My Top Five Friday The 13th Reads!

Happy Friday the 13th, lovers!!

I love any kind of creepy, superstitious day like this. I’m waiting with bated breath for Halloween. My head is swimming with all the ways I’m going to decorate my front porch. Skeletons, spiders and the spookiest pumpkins I can carve up.

Before we get into my list of spooky novels to read today, I want to share something a little personal. On July 13th, 2012, I walked into a Tim Hortons near my home and met the man I had been talking to online for three months. He had driven five hours from New York state and crossed my Canadian border (no pun intended) so that we could finally meet in person. We had been talking every day. It started through twitter, then email, then phone calls.

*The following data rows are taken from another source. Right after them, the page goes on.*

(** C3: on the lexicographically latest filename of the listing, the five
    shapes are tried in their fixed order and the first one that matches
    fixes the template; no match is an [UnrecognizedFilenamePatternError];
    ["20240101080000.024"] also matches the second and the fifth shape yet
    resolves to the 14-digit+3-digit template. *)
Theorem guess_filename_wildcard_first_match (resultMap : list (string * string))
    (latest : string) :
  latest_name resultMap = Some latest ->
  (In latest (map fst resultMap) /\
   (forall k, In k (map fst resultMap) -> str_le k latest = true))
  /\ (forall t, guess_filename_wildcard resultMap = inr t ->
        exists i, (i < 5)%nat /\ shape_matches i latest = true /\
                  (forall j, (j < i)%nat -> shape_matches j latest = false) /\
                  t = shape_template i latest)
  /\ (forall i, (i < 5)%nat -> shape_matches i latest = true ->
        (forall j, (j < i)%nat -> shape_matches j latest = false) ->
        guess_filename_wildcard resultMap = inr (shape_template i latest))
  /\ (guess_filename_wildcard resultMap = inl UnrecognizedFilenamePatternError <->
      (forall i, (i < 5)%nat -> shape_matches i latest = false))
  /\ (latest = "20240101080000.024" ->
      shape_matches 1 latest = true /\ shape_matches 4 latest = true /\
      guess_filename_wildcard resultMap = inr "{inittime:%Y%m%d%H%M%S}.{fh:03d}").
Proof.
  intros Hl. split; [apply latest_name_max; exact Hl|].
  unfold guess_filename_wildcard. rewrite Hl.
  destruct (re_match1 latest) eqn:E1; [first_match_case 0|].
  destruct (re_match2 latest) eqn:E2; [first_match_case 1|].
  destruct (re_match3 latest) eqn:E3; [first_match_case 2|].
  destruct (re_match4 latest) eqn:E4; [first_match_case 3|].
  destruct (re_match5 latest) eqn:E5; [first_match_case 4|].
  split; [intros t Ht; discriminate|].
  split; [intros i Hi Hm; destruct i as [|[|[|[|[|i]]]]]; simpl in Hm; try lia; congruence|].
  split; [split; [intros _ i Hi; destruct i as [|[|[|[|[|i]]]]]; simpl; first [assumption|lia]
                 |reflexivity]|].
  intros ->. vm_compute in E1. discriminate.
Qed.

Lemma guess_filename_wildcard_first_match_witness :
  latest_name [("20240101080000.024", "-")] = Some "20240101080000.024" /\
  guess_filename_wildcard [("20240101080000.024", "-")] = inr "{inittime:%Y%m%d%H%M%S}.{fh:03d}".
Proof.
  split; [reflexivity|].
  pose proof (guess_filename_wildcard_first_match [("20240101080000.024", "-")]
                "20240101080000.024" eq_refl) as H.
  destruct H as (_ & _ & _ & _ & H).
  destruct (H eq_refl) as (_ & _ & H'). exact H'.
Defined.

End Wildcard.

(** ** Concrete token parsing used to evaluate the decoders on examples *)

Module PyTok.

(** Python's [int()] on a nonempty string of ASCII decimal digits (the only
    tokens the examples below feed to it). *)
Fixpoint dec_digits (s : string) (acc : Z) : option Z :=
  match s with
  | EmptyString => Some acc
  | String c s' =>
    if Wildcard.is_digit c
    then dec_digits s' (acc * 10 + (Z.of_nat (nat_of_ascii c) - 48))%Z
    else None
  end.

Definition dec_int (s : string) : option Z :=
  match s with
  | EmptyString => None
  | _ => dec_digits s 0%Z
  end.

End PyTok.

(** ** Flat-matrix body: [Diamond2.read] (src/pymdfs/diamond/diamond2.py) *)

Module Diamond2.

Open Scope Z_scope.

(** Python's [lst[:k]] / [lst[k:]] for [k >= 0]. *)
Definition take {A : Type} (k : nat) (l : list A) : list A := firstn k l.
Definition drop {A : Type} (k : nat) (l : list A) : list A := skipn k l.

We were pretty sure we were in love, but you can never be 100% sure until you meet someone in person.

We’ll celebrate our five-year wedding anniversary on October 13th, at the time of writing this. Yes, the 13th.

Tonight, we’re going to celebrate the day that changed our lives with pizza and weed and watching Friday The 13th, the classic 80s horror movie. But I think everyone should be celebrating this weird and superstitious day. One way to do it would be turning out the lights and curling up with a scary AF classic horror novel, because this day deserves a little old school creepy.

Here’s my list of the top five classic horror books to read on Friday the 13th!


5. The Girl Next Door by Jack Ketchum (1989)🔪

I’m not going to tell you about this. I refuse to. There are things you know you’ll die before telling, things you know you should have died before ever having seen. I watched and saw.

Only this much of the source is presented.